A nuestros pies, mucho más abajo se encontraba el extenso valle de Olivares con su río de espumas salvajes. Al frente la enorme cadena inexplorada de Olivares con los siguientes macizos: Puntas Negras, Mesón Alto, Cortaderas, Morado, San Francisco, Nevado de Piuquenes y el Tupungato, detrás nuestro los grandes cerros del Quempo en toda su magnificencia y esplendor. ¡Una vista inolvidable!
Tomamos algunas fotografías y buscamos luego un lugar protegido del viento para realizar un consejo de guerra. La misma ruta de vuelta: ¡Imposible! Así que decidimos descender hacia el valle de Olivares, por acá había buenas laderas de acarreo en las cuales nos prometimos hacer maravillas de velocidad. ¡Qué les vaya bien, a la fiel carpa con el fogón, a los porotos con embutido y al resto de los placeres! Nosotros preferimos rodear todo el macizo de la Gloria para no tener que hacer el difícil descenso. Sólo nos preocupaba el arriero. ¿Qué podría poner en marcha por el miedo por nosotros? ¿Sabría cómo empacar todo nuestro equipo?
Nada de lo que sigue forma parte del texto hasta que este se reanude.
(* ===== verification/PeerSelect.v ===== *)
(** * Peer selection (tracker/optimize.go)

    Shuffling, reservoir sampling, the three selection policies and the peer
    key.  [rand.Intn(n+1)] at loop index [n] is the value [draw n] of an
    argument, any function with [draws_ok]; each loop that draws has its own.
    [sort.Slice] is not stable: it is an argument that returns some sorted
    permutation. *)
From Stdlib Require Import String.
From S2P Require Import Prelude GoStr NetIP TrackerTypes GoFloat Ml EconScheduler Credit.
Open Scope Z_scope.

Definition draws_ok (draw : nat -> nat) : Prop := forall n, (draw n <= n)%nat.

(** [for i := n-1; i > 0; i--]: the loop from index [i] down to 1. *)
Fixpoint shuffle_from {A} (draw : nat -> nat) (i : nat) (peers : list A) : list A :=
  match i with
  | O => peers
  | S i' => shuffle_from draw i' (swap i (draw i) peers)
  end.

Definition FisherYatesShuffle {A} (draw : nat -> nat) (peers : list A) : list A :=
  shuffle_from draw (length peers - 1) peers.

(** The loop over the rest of the stream, [i] the index of its head. *)
Fixpoint reservoir {A} (draw : nat -> nat) (k i : nat) (rest sample : list A) : list A :=
  match rest with
  | [] => sample
  | p :: rest' =>
      reservoir draw k (S i) rest'
        (if (draw i <? k)%nat then <[draw i := p]> sample else sample)
  end.
(* ===== verification/PeerSelectSpec.v ===== *)
(** * Properties of peer selection

    What [PeerSelect] promises to the announce path: every policy offers only
    visible peers of other users, within the requested number; the shuffle is
    uniform; reservoir sampling gives every peer the same odds; the peer key
    identifies the user and the client. *)
From Stdlib Require Import String.
From S2P Require Import Prelude GoStr NetIP TrackerTypes GoFloat Ml EconScheduler Credit PeerSelect.
From S2P Require Import Price.
Open Scope list_scope.
Open Scope Z_scope.

(** Uniform shuffle.  On a list without repetitions every permutation is
    the result of exactly one sequence of draws: some sequence reaches it, and
    two sequences with the same result agree on every index the loop draws at.
    Since the draws are independent and uniform, so is the permutation. *)
Theorem fisher_yates_uniform {A} (l : list A) :
  NoDup l ->
  (forall l', l ≡ₚ l' -> exists draw, draws_ok draw /\ FisherYatesShuffle draw l = l') /\
  (forall d1 d2, draws_ok d1 -> draws_ok d2 ->
     FisherYatesShuffle d1 l = FisherYatesShuffle d2 l ->
     forall k, (1 <= k < length l)%nat -> d1 k = d2 k).
Proof.
  intros Hnd. split.
  - intros l' Hp. destruct l as [|x l].
    { apply Permutation_nil in Hp as ->. exists (fun _ => 0%nat). split; [intros ?; lia|done]. }
    apply shuffle_reaches; [done|done|simpl; lia|].
    intros k Hk. rewrite !lookup_ge_None_2; [done|..]; [rewrite <- Hp|]; simpl in *; lia.
  - intros d1 d2 H1 H2 E k Hk.
    apply (shuffle_draws_inj d1 d2 (length l - 1) l H1 H2 Hnd); lia || done.
Qed.

Lemma fisher_yates_uniform_witness :
  exists draw, draws_ok draw /\ FisherYatesShuffle draw [1; 2; 3] = [3; 1; 2].
Proof.
  apply (fisher_yates_uniform [1; 2; 3]).
  - apply (bool_decide_eq_true_1 _). vm_compute. reflexivity.
  - apply (bool_decide_eq_true_1 _). vm_compute. reflexivity.
Defined.

(** Fair sampling.  Over all the values the draws can take, each of the
    [n] candidates is in the sample of size [k] in exactly [k] cases out of
    every [n]. *)
Theorem reservoir_uniform {A} `{EqDecision A} (l : list A) (k : nat) (x : A) :
  NoDup l -> (0 < k < length l)%nat -> x ∈ l ->
  let vectors := draw_vectors k (length l - k) in
  sumZ (fun ds => if decide (x ∈ ReservoirSample (draw_of k ds) l (Z.of_nat k)) then 1 else 0)
    vectors * Z.of_nat (length l) = Z.of_nat k * Z.of_nat (length vectors).
Proof.
  intros Hnd Hk Hx. cbn zeta.
  pose proof (hits_odds k x (drop k l) k (take k l)) as H.
  rewrite length_take, length_drop, take_drop in H.
  specialize (H ltac:(lia) ltac:(lia) ltac:(lia) Hnd).
  replace (k + (length l - k))%nat with (length l) in H by lia.
  unfold hits, cases in H. rewrite length_drop in H.
  rewrite (sumZ_ext _ (fun ds =>
    if decide (x ∈ reservoir (draw_of k ds) k k (drop k l) (take k l)) then 1 else 0)).
  - rewrite <- (take_drop k l), elem_of_app in Hx. 
    destruct Hx as [Hx|Hx]; [exact (proj1 H Hx)|exact (proj2 H Hx)].
  - intros ds _. unfold ReservoirSample. rewrite (proj2 (Z.leb_gt _ 0)) by lia.
    rewrite (proj2 (Z.leb_gt _ _)) by lia. by rewrite Nat2Z.id.
Qed.

Lemma reservoir_uniform_witness :
  sumZ (fun ds => if decide (5 ∈ ReservoirSample (draw_of 2 ds) [5; 6; 7; 8] 2) then 1 else 0)
    (draw_vectors 2 2) * 4 = 2 * 12.
Proof.
  apply (reservoir_uniform [5; 6; 7; 8] 2 5).
  - apply (bool_decide_eq_true_1 _). vm_compute. reflexivity.
  - simpl. lia.
  - left.
Defined.

(** [C13] Sound selection.  Whichever policy answers the announce (random,
    scored or economic), the bytes returned are the six-byte addresses of at
    most [numwant] peers of the torrent's swarm, none of them hidden and none
    of them the requester's own. *)
Theorem selection_sound order sortSlice score d commons interval torrent userID numwant isLeecher ip :
  map_order order -> (forall l, sortSlice l ≡ₚ l) ->
  offers torrent userID numwant
    (SelectPeersOptimized order d torrent userID numwant isLeecher) /\
  offers torrent userID numwant
    (SelectPeersScored order sortSlice score torrent ip userID numwant isLeecher) /\
  (forall out,
     selectPeersWithEconomics order d commons interval torrent userID numwant isLeecher = Some out ->
     offers torrent userID numwant out /\
     Z.of_nat (length out) mod 6 = 0 /\ Z.of_nat (length out) <= 6 * Z.max 0 numwant).
Proof.
  intros Ho Hs. split; [by apply optimized_offers|]. split; [by apply scored_offers|].
  intros out E. apply economics_offers in E; [|done].
  split; [done|]. by apply (offers_length _ _ _ _ E).
Qed.

Definition sample_peer (uid left : Z) (addr : list Z) : Peer :=
  mkPeer uid 0 0 0 left 1 1 1 6881 (take 4 addr) addr true false [].

(** Users 5 (twice) and 6 seed, user 9 leeches. *)
Definition sample_torrent : Torrent :=
  (NewTorrent 3)
    {{ t_Seeders := {[ "a" := sample_peer 5 0 [1;1;1;1;26;225];
                       "b" := sample_peer 5 0 [2;2;2;2;26;225];
                       "c" := sample_peer 6 0 [3;3;3;3;26;225] ]};
       t_Leechers := {[ "d" := sample_peer 9 100 [4;4;4;4;26;225] ]} }}.

Definition sample_draws : Draws :=
  mkDraws (fun _ => 0%nat) (fun _ => 0%nat) (fun _ => 0%nat) (fun _ => 0%nat).

Lemma selection_sound_witness :
  offers sample_torrent 9 2 (SelectPeersOptimized map_to_list sample_draws sample_torrent 9 2 true).
Proof.
  refine (proj1 (selection_sound map_to_list id (fun _ _ => of_int 0) sample_draws None 1800
                   sample_torrent 9 2 true [1;2;3;4] _ _)); [intros m|intros l]; done.
Defined.

(** Seeders first, nobody twice.  A leecher receives as many visible
    seeders as exist up to [numwant] and fills what is left with other
    leechers; a seeder receives only leechers; and every swarm entry is used
    at most once. *)
Theorem selection_tiers order d torrent userID numwant isLeecher :
  map_order order -> 0 < numwant ->
  let seeders := collectVisiblePeers order (t_Seeders torrent) userID in
  let leechers := collectVisiblePeers order (t_Leechers torrent) userID in
  exists s1 s2,
    SelectPeersOptimized order d torrent userID numwant isLeecher = emit (s1 ++ s2) /\
    s1 ⊆+ seeders /\ s2 ⊆+ leechers /\
    Z.of_nat (length s1) =
      (if isLeecher then Z.min numwant (Z.of_nat (length seeders)) else 0) /\
    Z.of_nat (length s2) =
      Z.min (numwant - Z.of_nat (length s1)) (Z.of_nat (length leechers)).
Proof.
  intros Ho Hn seeders leechers. unfold SelectPeersOptimized.
  rewrite (proj2 (Z.leb_gt _ 0)) by lia. fold seeders leechers.
  pose proof (ReservoirSample_spec (d_sample1 d) seeders numwant) as [Hs1 Hl1].
  pose proof (ReservoirSample_spec (d_sample1 d) leechers numwant) as [Hs1' Hl1'].
  destruct isLeecher.
  - set (s1 := FisherYatesShuffle _ (ReservoirSample (d_sample1 d) seeders numwant)).
    assert (s1 ⊆+ seeders /\ Z.of_nat (length s1) = Z.min numwant (Z.of_nat (length seeders)))
      as [H1 H2] by (unfold s1; rewrite shuffle_perm; split; [done|lia]).
    destruct (Z.ltb_spec (Z.of_nat (length s1)) numwant).
    + pose proof (ReservoirSample_spec (d_sample2 d) leechers (numwant - Z.of_nat (length s1)))
        as [Hs2 Hl2].
      exists s1, (FisherYatesShuffle (d_shuffle2 d) (ReservoirSample (d_sample2 d) leechers
                     (numwant - Z.of_nat (length s1)))).
      split; [unfold emit; by rewrite fmap_app, concat_app|].
      rewrite !shuffle_perm. repeat split; try done; lia.
    + exists s1, []. rewrite app_nil_r. split; [done|]. split; [done|].
      split; [apply submseteq_nil_l|]. simpl. lia.
  - exists [], (FisherYatesShuffle (d_shuffle1 d) (ReservoirSample (d_sample1 d) leechers numwant)).
    split; [done|]. rewrite !shuffle_perm. simpl. split; [apply submseteq_nil_l|].
    split; [done|]. split; [done|lia].
Qed.

Lemma selection_tiers_witness :
  exists s1 s2 : list Peer,
    SelectPeersOptimized map_to_list sample_draws sample_torrent 9 2 true = emit (s1 ++ s2) /\
    s1 ⊆+ collectVisiblePeers map_to_list (t_Seeders sample_torrent) 9.
Proof.
  destruct (selection_tiers map_to_list sample_draws sample_torrent 9 2 true)
    as (s1 & s2 & H1 & H2 & _); [intros m; done|lia|]. by exists s1, s2.
Defined.

(** Repeated addresses under the economic policy.  A user who seeds the
    same torrent from two machines has two candidates but one entry in the
    map from users to peers, so a leecher is given one machine's address
    twice and never the other's. *)
Theorem economics_repeats_address :
  (exists k p, t_Seeders sample_torrent !! k = Some p /\ p_IPPort p = [1;1;1;1;26;225] /\
               selectable 9 p = true) /\
  selectPeersWithEconomics map_to_list sample_draws
    (Some (fun req => Evaluate DefaultPriceTable req 1 1)) 1800 sample_torrent 9 3 true =
  Some [3;3;3;3;26;225; 2;2;2;2;26;225; 2;2;2;2;26;225].
Proof.
  split; [|vm_compute; reflexivity].
  exists "a", (sample_peer 5 0 [1;1;1;1;26;225]). vm_compute. auto.
Qed.

(** Peer keys.  For 20-byte client ids the key determines the user and
    the client id, so two users, or two clients of one user, never share a
    swarm entry of a torrent. *)
Theorem PeerKeyPrime_inj id1 id2 u1 u2 t1 t2 :
  byte_list id1 -> byte_list id2 -> length id1 = 20%nat -> length id2 = 20%nat ->
  in_u32 u1 -> in_u32 u2 ->
  PeerKeyPrime id1 u1 t1 = PeerKeyPrime id2 u2 t2 -> id1 = id2 /\ u1 = u2.
Proof.
  intros B1 B2 L1 L2 H1 H2. unfold PeerKeyPrime. rewrite L1, L2. simpl.
  assert (forall id n, byte_list id -> is_byte (default 0 (id !! n))) as Hd.
  { intros id n Hid. destruct (id !! n) eqn:E; simpl.
    - by eapply (Forall_lookup_1 is_byte id).
    - split; lia. }
  assert (forall z, is_byte (u8 z)) as Hu8.
  { intros z. unfold u8, wrap_u, is_byte. apply (Z.mod_pos_bound z 256). lia. }
  intros E. apply (f_equal bytes_of_string) in E.
  rewrite !bytes_of_string_of_bytes in E
    by (do 5 (apply Forall_cons; split; [auto|]); done).
  injection E as _ E3 E2 E1 E0 Eid. split; [done|].
  unfold u8, wrap_u, in_u32 in *. rewrite !Z.shiftr_div_pow2 in * by lia.
  change (2 ^ 8) with 256 in *. change (2 ^ 16) with 65536 in *.
  change (2 ^ 24) with 16777216 in *. change (2 ^ 32) with 4294967296 in *.
  Z.to_euclidean_division_equations. lia.
Qed.

Lemma PeerKeyPrime_inj_witness :
  bytes_of_string "-TR2940-0123456789ab" = bytes_of_string "-TR2940-0123456789ab" /\ 70000 = 70000.
Proof.
  apply (PeerKeyPrime_inj (bytes_of_string "-TR2940-0123456789ab")
           (bytes_of_string "-TR2940-0123456789ab") 70000 70000 7 7); try reflexivity;
    try (apply (bool_decide_eq_true_1 _); vm_compute; reflexivity);
    unfold in_u32; lia.
Defined.
Lemma dbExec_shape env op s : shape (dbExec env op s) = shape s.
Proof.
  unfold dbExec. destruct (e_db env op) as [[t0 t1] ok].
  destruct (x_cb s) as [cb|]; [|done]. by destruct (Execute t0 t1 ok cb).
Qed.

Lemma effect_shape e s : shape (effect e s) = shape s.
Proof. done. Qed.

Lemma credit_user_shape env c user req up down s :
  shape (credit_user env c user req up down s) = shape s.
Proof.
  unfold credit_user. destruct (_ || _); [|done].
  destruct c; rewrite ?effect_shape; apply dbExec_shape.
Qed.

Lemma count_transfer_shape env c user req up down s :
  shape (count_transfer env c user req up down s) = shape s.
Proof.
  unfold count_transfer.
  destruct (_ =? FreeNeutral); [by rewrite credit_user_shape|].
  destruct (_ =? FreeFree); [by rewrite credit_user_shape|].
  destruct (decide _); rewrite credit_user_shape; [by rewrite dbExec_shape|done].
Qed.

Lemma account_traffic_shape env c user req s :
  shape (account_traffic env c user req s) = shape s.
Proof.
  unfold account_traffic, count_progress. destruct (_ || _); [done|].
  destruct (_ || _); [done|]. destruct (_ || _); [rewrite count_transfer_shape|];
    by destruct (0 <? i64 (rq_Corrupt req - _)).
Qed.

Lemma update_address_shape user req ip now s :
  shape (update_address user req ip now s) = shape s.
Proof.
  unfold update_address. destruct (negb _); [done|].
  destruct (_ || _); [|done]. by destruct (CompactIPPort _ _).
Qed.

Lemma record_peer_shape env user req ip ua s : shape (record_peer env user req ip ua s) = shape s.
Proof. unfold record_peer. destruct (x_peerChanged s); apply dbExec_shape. Qed.

(** The peer is where [x_side] says. *)
Definition peer_placed (key : string) (s : Session) : Prop :=
  match x_side s with
  | SeederSide => key ∈ dom (t_Seeders (x_torrent s))
  | LeecherSide => key ∈ dom (t_Leechers (x_torrent s))
  end.

Lemma write_peer_shape key s : peer_placed key s -> shape (write_peer key s) = shape s.
Proof.
  unfold peer_placed, write_peer, shape. destruct (x_side s) eqn:Es; simpl; intros H;
    rewrite dom_insert_L; repeat f_equal; set_solver.
Qed.

Lemma flush_shape env s : shape (flush_torrent env s) = shape s.
Proof. unfold flush_torrent. destruct (_ || _); [by rewrite dbExec_shape|done]. Qed.

(** ** Placement *)

Definition b2z (b : bool) : Z := if b then 1 else 0.

(** [m] with the membership of [key] forced to [b]. *)
Definition force (key : string) (b : bool) (X : gset string) : gset string :=
  if b then {[key]} ∪ X else X ∖ {[key]}.
Arguments force : simpl never.

Definition member (key : string) (X : gset string) : bool := bool_decide (key ∈ X).

Lemma force_self key X : force key (member key X) X = X.
Proof. unfold force, member. case_bool_decide; set_solver. Qed.

Lemma force_force key a b X : force key a (force key b X) = force key a X.
Proof.
  apply set_eq. intros k. destruct (decide (k = key)) as [->|], a, b; unfold force; set_solver.
Qed.

Lemma member_force key b X : member key (force key b X) = b.
Proof.
  unfold member, force. destruct b; [apply bool_decide_eq_true|apply bool_decide_eq_false];
    set_solver.
Qed.

Lemma size_force key b (X : gset string) :
  Z.of_nat (size (force key b X)) = Z.of_nat (size X) + b2z b - b2z (member key X).
Proof.
  unfold force, member. destruct b; case_bool_decide as H; simpl.
  - replace ({[key]} ∪ X) with X by set_solver. lia.
  - rewrite size_union by set_solver. rewrite size_singleton. lia.
  - rewrite size_difference by set_solver. rewrite size_singleton.
    assert (size ({[key]} : gset string) <= size X)%nat by (apply subseteq_size; set_solver).
    rewrite size_singleton in *. lia.
  - replace (X ∖ {[key]}) with X by set_solver. lia.
Qed.

(** Where the peer is placed, as a function of where its key was: the side,
    whether it is new, whether the completion still counts, the four counter
    flags, and the new membership in the seeders and in the leechers. *)
Definition placed (left completed inS inL : bool)
    : Side * bool * bool * (bool * bool * bool * bool) * (bool * bool) :=
  if left then (LeecherSide, negb inL, completed, (negb inL, false, false, false), (inS, true))
  else if completed then
    if inL then (LeecherSide, false, true, (false, false, false, inS), (inS, true))
    else if inS then (SeederSide, false, false, (false, false, false, false), (true, false))
    else (SeederSide, true, true, (false, true, false, false), (true, false))
  else if inS then (SeederSide, false, false, (false, false, false, false), (true, inL))
  else if inL then (SeederSide, false, false, (false, true, true, false), (true, false))
  else (SeederSide, true, false, (false, true, false, false), (true, false)).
A paso redoblado, mirando una y otra vez hacia atrás a nuestra conquista, descendimos por la ladera de acarreo. Tras cuatro horas de descenso alcanzamos, ya al anochecer, el puente del Olivares. Marchamos por la oscuridad por las últimas estribaciones del cordón del Olivares hacia el río Colorado, en el cual, ya eran las 12:00 de la noche, no pudimos encontrar el puente. Esperamos junto a una fogata hasta que amaneció. A las 3:00 de la noche -ya no podíamos soportar el frío- buscamos otra vez el puente y esta vez con éxito. Acá nos separamos. Jo y Mosel se fueron a Salinillas, porque creían que allá encontrarían antes el placer de un café caliente y un sandwich, y nosotros, Hein y yo, partimos al Alfalfal para que alguien buscara a nuestro arriero.
A las 8:00 de la mañana, completamente agotados tras un ascenso que había comenzado el día anterior a las 6:00 de la mañana, llegamos al Alfalfal. Habíamos estado 26 horas en movimiento. Le explicamos a los presentes la situación. En cinco minutos teníamos mate y pan que, tras las 26 horas de excursión del hambre, nos parecieron excelentes. Una media hora más tarde, el viejo Ortega se montó para buscar nuestro equipo y finalmente cuando nuestros compañeros llegaron desde Salinillas, la anciana había preparado una cazuela que se dejaba admirar. A las 4:00 llegó el arriero con nuestras cosas que había empacado de mejor forma que nosotros. Todo se había resuelto de la mejor forma.
Como final de este reporte quisiera mencionar para los sedientos de conocimiento que en la cumbre descrita dejamos una pequeña y simpática lata de conservas con pequeñas y más simpáticas sorpresas. ¡Berg Heil!